Read through the philosophical framework and aspirational grammar of Black mysticism, the urgent cry that “black lives matters,” then, becomes a reorienting away from political ontology (or ontology altogether) and toward something mystical (the paraontological).
Black lives “matter” (in both senses of the term as “important” and having a phenomenological “form”) because black lives cannot be simply reduced to the terms of political ontology—an ontological orientation that disregards and pulverizes black being. The living of Blackness is the property of a mystical constitution, the “wonderful” aspect of blackness. Black lives matter because black lives have been “touched” by Blackness, that aperture into the realm of ineffable empowerment and joy.

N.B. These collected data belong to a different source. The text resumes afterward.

(* ===== verification/GoldenRuns.v ===== *)
(** * One line per run, and runs without faults: [hypermemloganalyze/hypermemloganalyze.c]

    The table of all runs ([output_analysis_all]) with what differs from the run without
    faults, and the check that runs without faults agree with each other.  A line is the list of
    its fields; the warnings of the check are its result, others are left out. *)

From Stdlib Require Import ZArith Lia Ascii String.
From stdpp Require Import base list numbers strings.
From S2P Require Import Prelude Decimal FaultSpec Helper Module LogInfo Double Significance KeyOrder Groups Aggregate.
Set Default Proof Using "Type".

Section Golden.
(** [LOGSTEP_ALL], [IGNORE_EXECCOUNTS], the loaded map files, and the options [-s] and [-t]. *)
Variables (logstep_all ignore_execcounts : bool) (modules : module_ll).
Variables (option_source_path_prefix : string) (option_test_name : option string).
Abbreviation steps := (steps logstep_all).

(** ** Parts of a line *)

Definition logstepname (st : logstep) : string :=
  match st with
  | logstep_before_qemu_start => "before_qemu_start" | logstep_qemu_start => "qemu_start" | logstep_before_sanity_pre => "before_sanity_pre"
  | logstep_after_sanity_pre => "after_sanity_pre" | logstep_workload_start => "workload_start" | logstep_workload_report => "workload_report"
  | logstep_workload_completed => "workload_completed" | logstep_workload_end => "workload_end"
  | logstep_after_sanity_post => "after_sanity_post" | logstep_qemu_exit => "qemu_exit"
  end.

Fixpoint zeros (n : nat) : string := match n with O => "" | S n => String "0" (zeros n) end.
(** ["%.6d"] *)
Definition print_usec (z : Z) : string :=
  let s := print_dec (Z.abs z) in (if z <? 0 then "-" else "") +:+ zeros (6 - String.length s) +:+ s.
Definition print_time_field (time reftime : timeval) : string :=
  if timeval_is_zero time then ""
  else if (tv_usec time <? 0) || (1000000 <=? tv_usec time) then ""
  else let d := timeval_subtract time reftime in print_int (tv_sec d) +:+ "." +:+ print_usec (tv_usec d).

Definition simplify_source_path (s : option string) : option string :=
  match s with
  | None => None
  | Some s =>
      let n := String.length option_source_path_prefix in
      Some (if decide (String.substring 0 n s = option_source_path_prefix) then string_drop n s else s)
  end.

(** The earliest time, with the last times of faults and restarts. *)
Definition min_times (acc : timeval) (l : list timeval) : res timeval := res_foldl timeval_set_to_min acc l.
Definition module_times (m : loginfo_module) : list timeval :=
  [time_startup m; time_context_set m; time_faultindex_get m] ++ concat ((λ st, [t_last (im_faults m st); t_last (im_restarts m st)]) <$> steps).
Definition find_reftime (li : loginfo) : res timeval :=
  min_times unset ((step_time li <$> steps) ++ concat (module_times <$> li_modules li)).

Definition module_loginfo_find (li : loginfo) (name : string) : option loginfo_module :=
  snd <$> list_find (λ m, im_name m = name) (li_modules li).

(** [None] if no step has a time. *)
Definition find_last_step (li : loginfo) : option logstep :=
  foldl (λ r st, if negb (step_number st <? step_number logstep_qemu_exit) then r
                 else if timeval_is_zero (step_time li st) then r else Some st) None steps.

(** ** Blocks that were executed *)

Fixpoint match_loop (fuel : nat) (i : Z) (e g : list Z) (acc : Z * Z) : res (Z * Z) :=
  match fuel with
  | O => Ret acc
  | S fuel =>
      let! x := entry e i in
      let! y := entry g i in
      match_loop fuel (i + 1) e g
        (acc.1 + Z.b2z ((0 <? x) && (y <=? 0)), acc.2 + Z.b2z ((x <=? 0) && (0 <? y)))
  end.
(** [bb_extra] and [bb_missing] *)
Definition match_bbs_executed (m golden : loginfo_module) : res (Z * Z) :=
  match im_execcount m, im_execcount golden with
  | Some e, Some g => match_loop (Z.to_nat (im_bb_count m)) 0 e g (0, 0)
  | _, _ => Ret (0, 0)
  end.

(** ** The summary of a run *)

(** A count with its first and last time. *)
Definition seen (t : tally) (n : Z) (first last : timeval) : res tally :=
  let! a := timeval_set_to_min (t_first t) first in
  let! b := timeval_set_to_max (t_last t) last in
  Ret {| t_count := add_unsigned (t_count t) n; t_first := a; t_last := b |}.
Definition seen_time (t : tally) (time : timeval) : res tally := if timeval_is_zero time then Ret t else seen t 1 time time.

Record summary := {
  su_map : map_info;
  su_module_count : Z; su_startup : tally; su_context_set : tally; su_faultindex_get : tally;
  su_fault_inj_count : Z;
  su_module_fault_act_count : Z; su_fault_act : tally; su_fault_act_step : logstep → Z;
  su_module_restart_count : Z; su_restart : tally; su_restart_step : logstep → Z;
  su_module_restarts_not_golden : Z; su_restarts_not_golden : Z;
  su_bb_extra : Z; su_bb_missing : Z; su_module_extra : Z; su_module_missing : Z;
}.
Definition summary_zero : summary :=
  {| su_map := no_map_info; su_module_count := 0; su_startup := no_tally; su_context_set := no_tally; su_faultindex_get := no_tally;
     su_fault_inj_count := 0; su_module_fault_act_count := 0; su_fault_act := no_tally; su_fault_act_step := λ _, 0;
     su_module_restart_count := 0; su_restart := no_tally; su_restart_step := λ _, 0;
     su_module_restarts_not_golden := 0; su_restarts_not_golden := 0; su_bb_extra := 0; su_bb_missing := 0; su_module_extra := 0; su_module_missing := 0 |}.

(** The first of each field that a module has. *)
Definition first_map (a b : map_info) : map_info :=
  {| mi_path := or_else (mi_path a) (mi_path b); mi_line := if mi_line a =? 0 then mi_line b else mi_line a;
     mi_func := or_else (mi_func a) (mi_func b); mi_type := or_else (mi_type a) (mi_type b) |}.
Definition sum_steps (f : logstep → tally) : Z := foldl (λ acc st, add_unsigned acc (t_count (f st))) 0 steps.
Definition seen_steps (t : tally) (f : logstep → tally) : res tally :=
  res_foldl (λ t st, seen t (t_count (f st)) (t_first (f st)) (t_last (f st))) t steps.
Definition add_steps (acc : logstep → Z) (f : logstep → tally) : logstep → Z := λ st, add_unsigned (acc st) (t_count (f st)).

Definition summarize_module (golden : option loginfo) (s : summary) (m : loginfo_module) : res summary :=
  let mg := golden ≫= λ g, module_loginfo_find g (im_name m) in
  let! mi := lookup_map_info modules m in
  let! startup := seen_time (su_startup s) (time_startup m) in
  let! context := seen_time (su_context_set s) (time_context_set m) in
  let! faultindex := seen_time (su_faultindex_get s) (time_faultindex_get m) in
  let! faults := seen_steps (su_fault_act s) (im_faults m) in
  let! restarts := seen_steps (su_restart s) (im_restarts m) in
  let restarts_here := sum_steps (im_restarts m) in
  let restarts_golden := match mg with Some g => sum_steps (im_restarts g) | None => 0 end in
  let more := restarts_golden <? restarts_here in
  let! extra := if more then chk32 (restarts_here - restarts_golden) else Ret 0 in
  let! not_golden := chk32 (su_restarts_not_golden s + extra) in
  let! bbs := match mg with Some g => if ignore_execcounts then Ret (0, 0) else match_bbs_executed m g | None => Ret (0, 0) end in
  let! bb_extra := chk32 (su_bb_extra s + bbs.1) in
  let! bb_missing := chk32 (su_bb_missing s + bbs.2) in
  Ret {| su_map := first_map (su_map s) mi;
         su_module_count := su_module_count s + 1; su_startup := startup; su_context_set := context; su_faultindex_get := faultindex;
         su_fault_inj_count := su_fault_inj_count s + match im_fault_bb_index m with Some _ => 1 | None => 0 end;
         su_module_fault_act_count := su_module_fault_act_count s + Z.b2z (0 <? sum_steps (im_faults m));
         su_fault_act := faults; su_fault_act_step := add_steps (su_fault_act_step s) (im_faults m);
         su_module_restart_count := su_module_restart_count s + Z.b2z (0 <? restarts_here);
         su_restart := restarts; su_restart_step := add_steps (su_restart_step s) (im_restarts m);
         su_module_restarts_not_golden := su_module_restarts_not_golden s + Z.b2z more; su_restarts_not_golden := not_golden;
         su_bb_extra := bb_extra; su_bb_missing := bb_missing;
         su_module_extra := su_module_extra s + match mg with Some _ => 0 | None => 1 end;
         su_module_missing := su_module_missing s |}.
Definition missing_modules (li golden : loginfo) : Z :=
  Z.of_nat (length (filter (λ g, module_loginfo_find li (im_name g) = None) (li_modules golden))).
Definition with_missing (s : summary) (n : Z) : summary :=
  {| su_map := su_map s; su_module_count := su_module_count s; su_startup := su_startup s; su_context_set := su_context_set s;
     su_faultindex_get := su_faultindex_get s; su_fault_inj_count := su_fault_inj_count s;
     su_module_fault_act_count := su_module_fault_act_count s; su_fault_act := su_fault_act s; su_fault_act_step := su_fault_act_step s;
     su_module_restart_count := su_module_restart_count s; su_restart := su_restart s; su_restart_step := su_restart_step s;
     su_module_restarts_not_golden := su_module_restarts_not_golden s; su_restarts_not_golden := su_restarts_not_golden s;
     su_bb_extra := su_bb_extra s; su_bb_missing := su_bb_missing s; su_module_extra := su_module_extra s; su_module_missing := n |}.
Definition summarize (golden : option loginfo) (li : loginfo) : res summary :=
  let! s := res_foldl (summarize_module golden) summary_zero (li_modules li) in
  Ret (with_missing s match golden with Some g => missing_modules li g | None => 0 end).

(** ** The table *)

Definition header : list string :=
  (match option_test_name with Some _ => ["testname"] | None => [] end) ++
  ["system"; "workload"; "logpath"; "faultspec"; "faultloc"; "faultfunc"; "faultype"; "workload_reported"; "sanity_passed_pre"; "sanity_passed_post"; "last_step"] ++
  ((λ st, "time_" +:+ logstepname st) <$> tail steps) ++
  ["module_count"; "module_startup_count"; "module_startup_time_first"; "module_startup_time_last"; "module_context_set_count";
   "module_context_set_time_first"; "module_context_set_time_last"; "module_faultindex_get_count"; "module_faultindex_get_time_first";
   "module_faultindex_get_time_last"; "module_fault_inj_count"; "module_fault_act_count"; "fault_act_count"; "fault_act_time_first"; "fault_act_time_last"] ++
  ((λ st, "fault_act_count_" +:+ logstepname st) <$> steps) ++
  ["module_restart_count"; "restart_count"; "restart_time_first"; "restart_time_last"] ++
  ((λ st, "restart_count_" +:+ logstepname st) <$> steps) ++
  ["module_restart_count_not_in_golden"; "restart_count_not_in_golden"] ++
  (if ignore_execcounts then [] else ["bb_extra"; "bb_missing"]) ++ ["module_extra"; "module_missing"].

Definition tally_fields (t : tally) (reftime : timeval) : list string :=
  [print_int (t_count t); print_time_field (t_first t) reftime; print_time_field (t_last t) reftime].
Definition line_fields (r : run) (s : summary) (reftime : timeval) : list string :=
  let li := r_info r in
  (match option_test_name with Some n => [n] | None => [] end) ++
  [default "" (r_system r); default "" (r_workload r); r_path r;
   (if is_golden li then "" else default "" (li_faultspec li));
   default "" (simplify_source_path (mi_path (su_map s))) +:+ (if mi_line (su_map s) =? 0 then "" else ":" +:+ print_int (mi_line (su_map s)));
   default "" (mi_func (su_map s)); default "" (mi_type (su_map s)); default "" (workload_reported li);
   print_int (Z.b2z (sanity_passed_pre li)); print_int (Z.b2z (sanity_passed_post li));
   match find_last_step li with Some st => logstepname st | None => "" end] ++
  ((λ st, print_time_field (step_time li st) reftime) <$> tail steps) ++
  [print_int (su_module_count s)] ++ tally_fields (su_startup s) reftime ++ tally_fields (su_context_set s) reftime ++
  tally_fields (su_faultindex_get s) reftime ++
  [print_int (su_fault_inj_count s); print_int (su_module_fault_act_count s)] ++ tally_fields (su_fault_act s) reftime ++
  ((λ st, print_int (su_fault_act_step s st)) <$> steps) ++
  [print_int (su_module_restart_count s)] ++ tally_fields (su_restart s) reftime ++
  ((λ st, print_int (su_restart_step s st)) <$> steps) ++
  (if negb (is_golden li) then
     [print_int (su_module_restarts_not_golden s); print_int (su_restarts_not_golden s)] ++
     (if ignore_execcounts then [] else [print_int (su_bb_extra s); print_int (su_bb_missing s)]) ++
     [print_int (su_module_extra s); print_int (su_module_missing s)]
   else [""; ""] ++ (if ignore_execcounts then [] else [""; ""]) ++ [""; ""]).

(** [output_analysis_all]: the line of a run. *)
Definition output_analysis_all (goldens : list run) (r : run) : res (list string) :=
  let! reftime := find_reftime (r_info r) in
  let golden := if is_golden (r_info r) then None else golden_find goldens r in
  let! s := summarize (r_info <$> golden) (r_info r) in
  Ret (line_fields r s reftime).

(** ** Runs without faults agree *)

Inductive warning :=
| sanity_not_passed | module_lacking (name : string) | module_extra (name : string)
| restarts_differ (name : string) (n golden : Z) | block_counts_differ (name : string) (n golden : Z)
| blocks_extra (name : string) (n : Z) | blocks_missing (name : string) (n : Z).

(** [check_golden_run_consistency_module] *)
Definition consistency_module (m golden : loginfo_module) : res (list warning) :=
  let restart := sum_steps (im_restarts m) in
  let restart_golden := sum_steps (im_restarts golden) in
  if negb (restart =? restart_golden) then Ret [restarts_differ (im_name m) restart restart_golden]
  else if ignore_execcounts then Ret []
  else if negb (im_bb_count m =? im_bb_count golden) then Ret [block_counts_differ (im_name m) (im_bb_count m) (im_bb_count golden)]
  else
    let! b := match_bbs_executed m golden in
    Ret (if 0 <? b.1 then [blocks_extra (im_name m) b.1] else if 0 <? b.2 then [blocks_missing (im_name m) b.2] else []).

Fixpoint consistency_modules (golden : loginfo) (l : list loginfo_module) : res (list warning) :=
  match l with
  | [] => Ret []
  | m :: l' =>
      let! w := match module_loginfo_find golden (im_name m) with
                | None => Ret [module_extra (im_name m)]
                | Some g => consistency_module m g
                end in
      let! ws := consistency_modules golden l' in
      Ret (w ++ ws)
  end.
(** Modules of the earlier run are looked up in the earlier run, as the source does. *)
Definition check_golden_run_consistency (goldens : list run) (r : run) : res (list warning) :=
  let li := r_info r in
  let sanity := if negb (sanity_passed_pre li) || negb (sanity_passed_post li) then [sanity_not_passed] else [] in
  match golden_find goldens r with
  | None => Ret sanity
  | Some g =>
      let lacking := (λ m, module_lacking (im_name m)) <$> filter (λ m, module_loginfo_find (r_info g) (im_name m) = None) (li_modules (r_info g)) in
      let! ws := consistency_modules (r_info g) (li_modules li) in
      Ret (sanity ++ lacking ++ ws)
  end.

(** ** The table has the columns of its header *)

Lemma columns_line_up goldens r fields : output_analysis_all goldens r = Ret fields → length fields = length header.
Proof.
  unfold output_analysis_all. intros (reftime & _ & H)%res_bind_inv. apply res_bind_inv in H as (s & _ & H). injection H as <-.
  unfold line_fields, header, tally_fields. rewrite !length_app, !length_fmap.
  destruct option_test_name, (is_golden (r_info r)), ignore_execcounts; cbn [negb length app]; lia.
Qed.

Fred Moten, as a black mystic, would urge us to rethink this phrase as not an appeal to an ontological organization of society that debases blackness, but as a declaration that Blackness, as mystical entity, matters through the living bodies of black beings. It is a declaration of joy, or mystical ecstasy. “Black lives matter” reminds us that the phenomenology of black spirit that animates us is truly indomitable.